▶ [WHAT TO WORK ON]
Where a line below holds the string "complete", copy that line.

▶ [EXERCISE INPUTS]
----
(* ===== verification/Frames.v ===== *)
(** * What the engine's operations leave alone

    Frame properties used by every theorem about the run: a checkpoint (and
    all that it is made of) is invisible to the task, a dispatch changes only
    the ledger of executions and may block the session, compaction changes
    only the history and its records. *)
From S2P Require Import Prelude Text Json Encoding Session Logic Context Diagnostics Outcome Workflow Prompt Tools Checkpoint Actions Wire Compaction Run.
Local Open Scope string_scope.
Local Open Scope Z_scope.

(** A message without the identity and times the store assigns. *)
Definition bare (m : Message) : Message :=
  m <| message_id := None |> <| sequence := None |> <| created_at := None |>.
Definition bare_memory (s : Session) : list Message := map bare (memory s).

(** ** Relations between the session before and after *)
(** What the task itself is made of, the history apart. *)
Definition task (s : Session) :=
  (id s, run_id s, goal s, step_count s, command s, repository s, workflow s, completion_artifacts s,
   progress_seen_outputs s).
Definition batch (s : Session) := (pending_tool_calls s, pending_tool_phase s).
Definition counters (s : Session) := (consecutive_invalid_responses s, no_progress_steps s).
Definition calm (s s' : Session) : Prop :=
  task s' = task s /\ batch s' = batch s /\ counters s' = counters s
  /\ compacted_context s' = compacted_context s /\ bare_memory s' = bare_memory s
  /\ final_answer s' = final_answer s /\ (status s' = "complete" -> status s = "complete").
Definition quiet (s s' : Session) : Prop := calm s s' /\ status s' = status s.
(** Compaction: only the history and its records move. *)
Definition compacting (s s' : Session) : Prop :=
  task s' = task s /\ batch s' = batch s /\ counters s' = counters s
  /\ final_answer s' = final_answer s /\ status s' = status s.
(** Any step of a run short of its completion. *)
Definition working (s s' : Session) : Prop :=
  id s' = id s /\ run_id s' = run_id s /\ goal s' = goal s /\ step_count s' = step_count s
  /\ (status s' = "complete" -> status s = "complete").

#[export] Instance calm_preorder : PreOrder calm.
Proof.
  split; [intros s; unfold calm; tauto|]. unfold calm. intros s1 s2 s3 H1 H2.
  destruct H1 as (?&?&?&?&?&?&?), H2 as (?&?&?&?&?&?&?). split_and!; try congruence. auto.
Qed.
#[export] Instance quiet_preorder : PreOrder quiet.
Proof.
  split; [intros s; split; [reflexivity|done]|]. intros s1 s2 s3 [H1 E1] [H2 E2].
  split; [by etrans|congruence].
Qed.
#[export] Instance compacting_preorder : PreOrder compacting.
Proof.
  split; [intros s; unfold compacting; tauto|]. unfold compacting. intros s1 s2 s3 H1 H2.
  destruct H1 as (?&?&?&?&?), H2 as (?&?&?&?&?). split_and!; congruence.
Qed.
#[export] Instance working_preorder : PreOrder working.
Proof.
  split; [intros s; unfold working; tauto|]. unfold working. intros s1 s2 s3 H1 H2.
  destruct H1 as (?&?&?&?&?), H2 as (?&?&?&?&?). split_and!; try congruence. auto.
Qed.

Lemma quiet_calm s s' : quiet s s' -> calm s s'.
Proof. by intros []. Qed.
Lemma quiet_compacting s s' : quiet s s' -> compacting s s'.
Proof. unfold quiet, calm, compacting. tauto. Qed.
Lemma calm_working s s' : calm s s' -> working s s'.
Proof. unfold calm, working, task. intros (E & _ & _ & _ & _ & _ & H). injection E; intros.
  split_and!; done. Qed.
Lemma compacting_working s s' : compacting s s' -> working s s'.
Proof. unfold compacting, working, task. intros (E & _ & _ & _ & H). injection E; intros.
  rewrite H. split_and!; done. Qed.

Lemma keeps_weaken {W A} (R R' : Session -> Session -> Prop) (m : M W A) :
  (forall s s', R s s' -> R' s s') -> keeps R m -> keeps R' m.
Proof. intros H Hm s w r s' w' E. by eapply H, Hm. Qed.

Lemma keeps_quiet_calm {W A} (m : M W A) : keeps quiet m -> keeps calm m.
Proof. apply keeps_weaken, quiet_calm. Qed.
Lemma keeps_quiet_compacting {W A} (m : M W A) : keeps quiet m -> keeps compacting m.
Proof. apply keeps_weaken, quiet_compacting. Qed.
Lemma keeps_calm_working {W A} (m : M W A) : keeps calm m -> keeps working m.
Proof. apply keeps_weaken, calm_working. Qed.
Lemma keeps_compacting_working {W A} (m : M W A) : keeps compacting m -> keeps working m.
Proof. apply keeps_weaken, compacting_working. Qed.
Lemma keeps_quiet_working {W A} (m : M W A) : keeps quiet m -> keeps working m.
Proof. intros H. by apply keeps_calm_working, keeps_quiet_calm. Qed.
Lemma recipient_ok ns key args out (w w' : W) :
  recipient ns key args w = (Ok out, w') ->
  exists fp res, payload idempotent_write recipient_target args = Ok fp
    /\ stored w' ns key = Some (fp, res) /\ canonical res = Ok out
    /\ (forall r, stored w ns key = Some r -> r = (fp, res))
    /\ forall ns' k', (ns', k') <> (ns, key) -> stored w' ns' k' = stored w ns' k'.
Proof.
  unfold recipient. destruct (payload _ _ args) as [fp|] eqn:Ep; [|done]. cbv zeta.
  destruct (receipt_insert _ _ _ _ _ w) as [[[st res]|e] w1] eqn:Ei; [|done].
  apply insert_reads in Ei as (Er & _ & Hc).
  destruct (String.eqb_spec st fp) as [->|]; cbn [negb]; [|done].
  destruct (receipt_commit w1) as [[[]|e] w2] eqn:Ec; [|done]. destruct (Hc w2 eq_refl) as [Hs Ho].
  intros [= Hout <-]. exists fp, res. split_and!; try done.
  intros r Hr. rewrite Hr in Er. by cbn in Er.
Qed.

Lemma recipient_mismatch ns key args fp fp0 res0 (w : W) r w' :
  stored w ns key = Some (fp0, res0) -> payload idempotent_write recipient_target args = Ok fp -> fp0 <> fp ->
  recipient ns key args w = (r, w') ->
  is_ok r = false /\ forall ns' k', stored w' ns' k' = stored w ns' k'.
Proof.
  intros Hs Hp Hne. unfold recipient. rewrite Hp. cbv zeta.
  destruct (receipt_insert _ _ _ _ _ w) as [[[st res]|e] w1] eqn:Ei.
  - apply insert_reads in Ei as (Er & Hw & _). rewrite Hs in Er. injection Er as -> ->.
    rewrite (proj2 (String.eqb_neq _ _) Hne). cbn [negb]. intros [= <- <-]. split; [done|].
    intros. by rewrite rollback_discards.
  - intros [= <- <-]. split; [done|]. intros. rewrite rollback_discards. by eapply insert_fails.
Qed.
End recipient.

(** ** The dispatch bound *)
(** The attempts counted on an execution stay within its policy. *)
Definition within_policy (e : value) : Prop :=
  i64_min <= attempts_of e <= Z.max 0 (max_attempts_of e).
Definition bounded (s : Session) : Prop := Forall within_policy (executions s).

Lemma index_set_other k k' x v : k <> k' -> index (set k' x v) k = index v k.
Proof.
  intros Hk. destruct v; try done; [|by apply index_set_ne].
  unfold index. cbn. by rewrite eqb_ne.
Qed.
Lemma within_policy_set k x e :
  k <> "attempts" -> k <> "policy" -> within_policy e -> within_policy (set k x e).
Proof.
  intros K1 K2. unfold within_policy, attempts_of, max_attempts_of. by rewrite !index_set_other.
Qed.
Lemma attempts_of_set z e : is_object e = true -> z <= i64_max -> attempts_of (set "attempts" (num z) e) = z.
Proof.
  intros Ho Hz. unfold attempts_of. rewrite index_set_eq by done. unfold num.
  destruct (Z.ltb_spec z 0); cbn; [done|]. by replace (z <=? i64_max) with true by lia.
Qed.
Lemma wrap64_le z : i64_min <= z -> wrap64 z <= z.
Proof.
  intros Hz. unfold wrap64. pose proof (Z.mod_le (z + 2 ^ 63) (2 ^ 64)) as Hm.
  unfold i64_min in Hz. specialize (Hm ltac:(lia) ltac:(lia)). lia.
Qed.
Lemma within_policy_attempt e : within_policy e -> is_object e = true -> attempts_of e < max_attempts_of e ->
  within_policy (set "attempts" (num (add64 (attempts_of e) 1)) (set "status" (Str "started") e)).
Proof.
  unfold within_policy, add64. intros Hw Ho Hlt. pose proof (wrap64_range (attempts_of e + 1)) as Hr.
  pose proof (wrap64_le (attempts_of e + 1) ltac:(lia)) as Hle.
  rewrite attempts_of_set; [|by apply is_object_set|lia].
  assert (max_attempts_of (set "attempts" (num (wrap64 (attempts_of e + 1))) (set "status" (Str "started") e))
    = max_attempts_of e) as -> by (unfold max_attempts_of; by rewrite !index_set_other).
  lia.
Qed.

Section bounded.
Context {W : Type} `{P : Platform} `{H : Host W} (config : Config).

Definition bounding (s s' : Session) : Prop := bounded s -> bounded s'.
#[local] Instance bounding_preorder : PreOrder bounding.
Proof. unfold bounding. split; [by intros ?|]. intros ? ? ? ? ?. tauto. Qed.

Lemma stage_bounded e s : within_policy e -> bounding s (stage_execution e s).
Proof.
  unfold bounding, bounded. cbn. intros He. induction 1 as [|v l Hv Hl IH]; cbn.
  - constructor; [done|constructor].
  - destruct (same_execution e v); constructor; done.
Qed.
Lemma modify_bounding f : (forall s, executions (f s) = executions s) -> keeps (W := W) bounding (modify f).
Proof. intros Hf. apply keeps_modify; [apply _|]. intros s. unfold bounding, bounded. by rewrite Hf. Qed.
#[local] Hint Resolve modify_bounding : frame.
#[local] Hint Extern 1 (forall s, executions _ = executions s) => reflexivity : frame.
Lemma audit_bounding k p : keeps (W := W) bounding (audit k p).
Proof. unfold audit, archive_record, uuid, transcript_timestamp. frame. Qed.
#[local] Hint Resolve audit_bounding : frame.
Lemma action_checkpoint_bounding e : keeps (W := W) bounding (action_checkpoint e).
Proof.
  unfold action_checkpoint, commit_outboxes, transcript_timestamp. frame.
  - intros s w r s' w'. unfold emit_event. cbn. destruct (emit e s w). by intros [= _ <- _].
  - intros s w r s' w' [= _ <- _]. unfold acknowledge_checkpoint, bounding, bounded.
    destruct (if checkpoint_ack s then _ else _); by intros.
Qed.
#[local] Hint Resolve action_checkpoint_bounding : frame.
Lemma stage_bounding e : within_policy e -> keeps (W := W) bounding (modify (stage_execution e)).
Proof. intros He. apply keeps_modify; [apply _|]. intros s. by apply stage_bounded. Qed.
(* ===== verification/Cancel.v ===== *)
(** * A cancelled run takes no more action

    A client cancels a run by a flag on its row of the database; the run learns of
    it at its next checkpoint, which is refused.  [Section halting] shows for
    any host whose checkpoints are refused in this way that the engine then
    performs no effect and takes no further decision, whatever part of the run
    the cancellation meets: every effect comes after a checkpoint of its own.
    [Section server] shows that the checkpoints of a server are such: a
    recorded cancellation is never withdrawn, neither by the commits of the run
    nor by the other tasks and workers, and [emit_run] and [emit_stream] refuse
    every checkpoint once it is there. *)
From S2P Require Import Prelude Text Json Encoding Session Logic Context Diagnostics Prompt Tools Checkpoint Workflow Actions Wire Compaction Store StoreLogic Rows Snapshot Http Config Retention Requests Commit CommitFacts SaveFacts Responses Handlers Run Server Stream Service Frames WorldFrame Invariant Sample Authority Dispatch.
Local Open Scope string_scope.
Local Open Scope Z_scope.

(** The run of a session. *)
Definition naming (s s' : Session) : Prop := id s' = id s /\ run_id s' = run_id s.
#[export] Instance naming_preorder : PreOrder naming.
Proof. unfold naming. split; [done|]. intros ? ? ? [? ?] [? ?]. split; congruence. Qed.
Lemma working_naming {W A} (m : M W A) : keeps working m -> keeps naming m.
Proof. apply keeps_weaken. by intros s s' (? & ? & _). Qed.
----
▶ [SOLUTION TO THIS TASK]
  /\ final_answer s' = final_answer s /\ (status s' = "complete" -> status s = "complete").
  /\ (status s' = "complete" -> status s = "complete").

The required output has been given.